EXERCISE INSTRUCTIONS
Set out exactly every line of the entries below, starting at the line that holds "1 <= two_digit c1 c2 <= 31 ->" and stopping after the line that holds "EmptyString)) (digit_val c).".

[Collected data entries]
Lemma best_odds_ignore_bookmaker_order_witness :
  ∃ odds,
    OddsScript.extract_three_way_odds
      (Terms.with_bookmakers Samples.event_two_books
         (rev (e_bookmakers Samples.event_two_books))) = Ok (Some odds)
    ∧ Terms.same_prices Samples.odds_best odds.
Proof.
  pose proof (best_odds_ignore_bookmaker_order Samples.event_two_books
                (rev (e_bookmakers Samples.event_two_books))) as Hsame.
  assert (OddsScript.extract_three_way_odds Samples.event_two_books
          = Ok (Some Samples.odds_best)) as Hx by (vm_compute; reflexivity).
  rewrite Hx in Hsame.
  destruct (OddsScript.extract_three_way_odds _) as [[odds|]|e].
  - exists odds. split; [reflexivity|]. apply Hsame.
    + apply Permutation_rev.
    + vm_compute. reflexivity.
  - exfalso. apply Hsame; [apply Permutation_rev|vm_compute; reflexivity].
  - exfalso. apply Hsame; [apply Permutation_rev|vm_compute; reflexivity].
Defined.
(** The dictionary [commands] of [main].  Every entry is called with
    two arguments, [(args, book)]; [show_all] takes one, so the call of
    that entry is a [TypeError]. *)
Definition commands (today : date)
  : list (string * (list string -> St AddressBook string)) :=
  [ ("add", add_contact);
    ("change", change_contact);
    ("phone", show_phone);
    ("all", fun _ => raise (TypeError
       "show_all() takes 1 positional argument but 2 were given"));
    ("birthday", show_birthday);
    ("add-birthday", add_birthday);
    ("birthdays", birthdays today) ].

Fixpoint lookup {A : Type} (k : string) (d : list (string * A)) : option A :=
  match d with
  | [] => None
  | (k', v) :: d' => if String.eqb k' k then Some v else lookup k d'
  end.

(** What one turn of the loop of [main] does with the line it read. *)
Inductive outcome : Type :=
| Printed (out : string) (book : AddressBook)
| Finished (out : string)
| Uncaught (e : exn) (book : AddressBook).

Definition main_step (today : date) (line : string) (book : AddressBook)
  : outcome :=
  let user_input := strip line in
  if String.eqb user_input EmptyString
  then Printed "Please enter a valid command." book
  else
    match parse_input user_input with
    | Raise e => Uncaught e book
    | Ok (command, args) =>
        if String.eqb command "close" || String.eqb command "exit"
        then Finished "Good bye!"
        else if String.eqb command "hello"
        then Printed "How can I help you?" book
        else
          match lookup command (commands today) with
          | Some f =>
              match f args book with
              | (Ok out, book') => Printed out book'
              | (Raise e, book') => Uncaught e book'
              end
          | None => Printed "Unknown command." book
          end
    end.

(** ** Statements of the specification, in its own words

    The definitions of this part do not come from the code: they say
    what the specification says, to be compared with the code. *)

(** "exactly 10 decimal digits" *)
Definition ten_digits (s : string) : Prop :=
  String.length s = 10%nat /\ all_chars is_digit s = true.

(** A triple of numbers that is a calendar date. *)
Definition valid_ymd (y m d : Z) : bool :=
  (1 <=? y) && (y <=? 9999) && (1 <=? m) && (m <=? 12)
  && (1 <=? d) && (d <=? days_in_month y m).

Definition valid_date (d : date) : bool := valid_ymd (year d) (month d) (day d).

Definition two_digit (c1 c2 : ascii) : Z := 10 * digit_val c1 + digit_val c2.

(** "2-digit day, 2-digit month and 4-digit year separated by dots",
    naming a calendar date. *)
Definition is_dd_mm_yyyy (s : string) : bool :=
  match s with
  | String d1 (String d2 (String p1 (String m1 (String m2 (String p2
      (String y1 (String y2 (String y3 (String y4 EmptyString))))))))) =>
      is_digit d1 && is_digit d2 && Ascii.eqb p1 "."
      && is_digit m1 && is_digit m2 && Ascii.eqb p2 "."
      && is_digit y1 && is_digit y2 && is_digit y3 && is_digit y4
      && valid_ymd (100 * two_digit y1 y2 + two_digit y3 y4)
                   (two_digit m1 m2) (two_digit d1 d2)
  | _ => false
  end.

(** The texts that stand for a day number: two digits, one digit that is
    not zero, or a space and one such digit. *)
Inductive day_text : string -> Z -> Prop :=
| day_two c1 c2 :
    is_digit c1 = true -> is_digit c2 = true ->
    1 <= two_digit c1 c2 <= 31 ->
    day_text (String c1 (String c2 EmptyString)) (two_digit c1 c2)
| day_one c :
    is_digit c = true -> 1 <= digit_val c ->
    day_text (String c EmptyString) (digit_val c)
| day_space c :
    is_digit c = true -> 1 <= digit_val c ->
    day_text (String " " (String c EmptyString)) (digit_val c).

(** The texts that stand for a month number: two digits, or one digit
    that is not zero. *)
Inductive month_text : string -> Z -> Prop :=
| month_two c1 c2 :
    is_digit c1 = true -> is_digit c2 = true ->
    1 <= two_digit c1 c2 <= 12 ->
    month_text (String c1 (String c2 EmptyString)) (two_digit c1 c2)
| month_one c :
    is_digit c = true -> 1 <= digit_val c ->
    month_text (String c EmptyString) (digit_val c).

(** The texts that stand for a year number: four digits. *)
Inductive year_text : string -> Z -> Prop :=
| year_four c1 c2 c3 c4 :
    is_digit c1 = true -> is_digit c2 = true ->
    is_digit c3 = true -> is_digit c4 = true ->
    year_text (String c1 (String c2 (String c3 (String c4 EmptyString))))
              (100 * two_digit c1 c2 + two_digit c3 c4).

(** [s] is a day text, a dot, a month text, a dot, a year text and then
    [rest]. *)
Definition dmy_text (s : string) (d m y : Z) (rest : string) : Prop :=
  exists D M Y,
    s = D ++ "." ++ M ++ "." ++ Y ++ rest
    /\ day_text D d /\ month_text M m /\ year_text Y y.

(** The candidate date of a birthday: its day and month in the year of
    [today], or in the next year when that date is before [today];
    nothing when the date wanted does not exist. *)
Definition spec_candidate (today bd : date) : option date :=
  let this_year := mkDate (year today) (month bd) (day bd) in
  let next_year := mkDate (year today + 1) (month bd) (day bd) in
  if valid_date this_year then
    if date_lt this_year today then
      if valid_date next_year then Some next_year else None
    else Some this_year
  else None.

Definition spec_in_window (today c : date) : bool :=
  let days := toordinal c - toordinal today in
  (0 <=? days) && (days <=? 7).

(** The date [k] days after [c]. *)
Definition shift_date (c : date) (k : Z) : date := fromordinal (toordinal c + k).

Definition spec_greeting (c : date) : date :=
  if weekday c =? 5 then shift_date c 2
  else if weekday c =? 6 then shift_date c 1
  else c.

(** The candidate of a record, when the record has a birthday, the
    birthday is readable and the candidate date exists. *)
Definition record_candidate (today : date) (r : Record_) : option date :=
  match birthday r with
  | None => None
  | Some b =>
      match strptime_dmy (value b) with
      | Ok bd => spec_candidate today bd
      | Raise _ => None
      end
  end.

Definition spec_entries (today : date) (r : Record_) : list entry :=
  match record_candidate today r with
  | Some c =>
      if spec_in_window today c
      then [mkEntry (value (name r)) (strftime_dmy (spec_greeting c))]
      else []
  | None => []
  end.

(** The reply of the query: the entries of the records, in the order of
    the book. *)
Definition spec_upcoming (today : date) (book : AddressBook) : list entry :=
  flat_map (spec_entries today) (dict_values book).

(** Every birthday of the book has a candidate date. *)
Definition candidates_exist (today : date) (book : AddressBook) : bool :=
  forallb (fun r => match birthday r with
                    | None => true
                    | Some _ => match record_candidate today r with
                                | Some _ => true
                                | None => false
                                end
                    end)
          (dict_values book).

(** ** Auxiliary definitions for the proofs *)

(** The loop of the query, without the book. *)
Fixpoint fold_result {A B : Type} (f : A -> B -> result B) (l : list A)
         (acc : B) : result B :=
  match l with
  | [] => Ok acc
  | x :: l' =>
      match f x acc with
      | Ok acc' => fold_result f l' acc'
      | Raise e => Raise e
      end
  end.

(** The month and the day of the [n]-th day of a year, counted from 0,
    as [fromordinal] finds them. *)
Definition month_day (leapyear : bool) (n : Z) : Z * Z :=
  let m := Z.shiftr (n + 50) 5 in
  let preceding :=
    DAYS_BEFORE_MONTH m + (if (2 <? m) && leapyear then 1 else 0) in
  if n <? preceding then
    let m' := m - 1 in
    let dim :=
      (if m' =? 2 then 28
       else if (m' =? 4) || (m' =? 6) || (m' =? 9) || (m' =? 11) then 30
       else 31)
      + (if (m' =? 2) && leapyear then 1 else 0) in
    (m', n - (preceding - dim) + 1)
  else (m, n - preceding + 1).

Definition month_day_ok (leapyear : bool) (n : Z) : bool :=
  let (m, d) := month_day leapyear n in
  (1 <=? m) && (m <=? 12) && (1 <=? d)
  && (d <=? (if m =? 2 then (if leapyear then 29 else 28)
             else if (m =? 4) || (m =? 6) || (m =? 9) || (m =? 11) then 30
             else 31))
  && (DAYS_BEFORE_MONTH m + (if (2 <? m) && leapyear then 1 else 0) + d
      =? n + 1).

RESULT OF THIS TASK
    1 <= two_digit c1 c2 <= 31 ->
    day_text (String c1 (String c2 EmptyString)) (two_digit c1 c2)
| day_one c :
    is_digit c = true -> 1 <= digit_val c ->
    day_text (String c EmptyString) (digit_val c)
| day_space c :
    is_digit c = true -> 1 <= digit_val c ->
    day_text (String " " (String c EmptyString)) (digit_val c).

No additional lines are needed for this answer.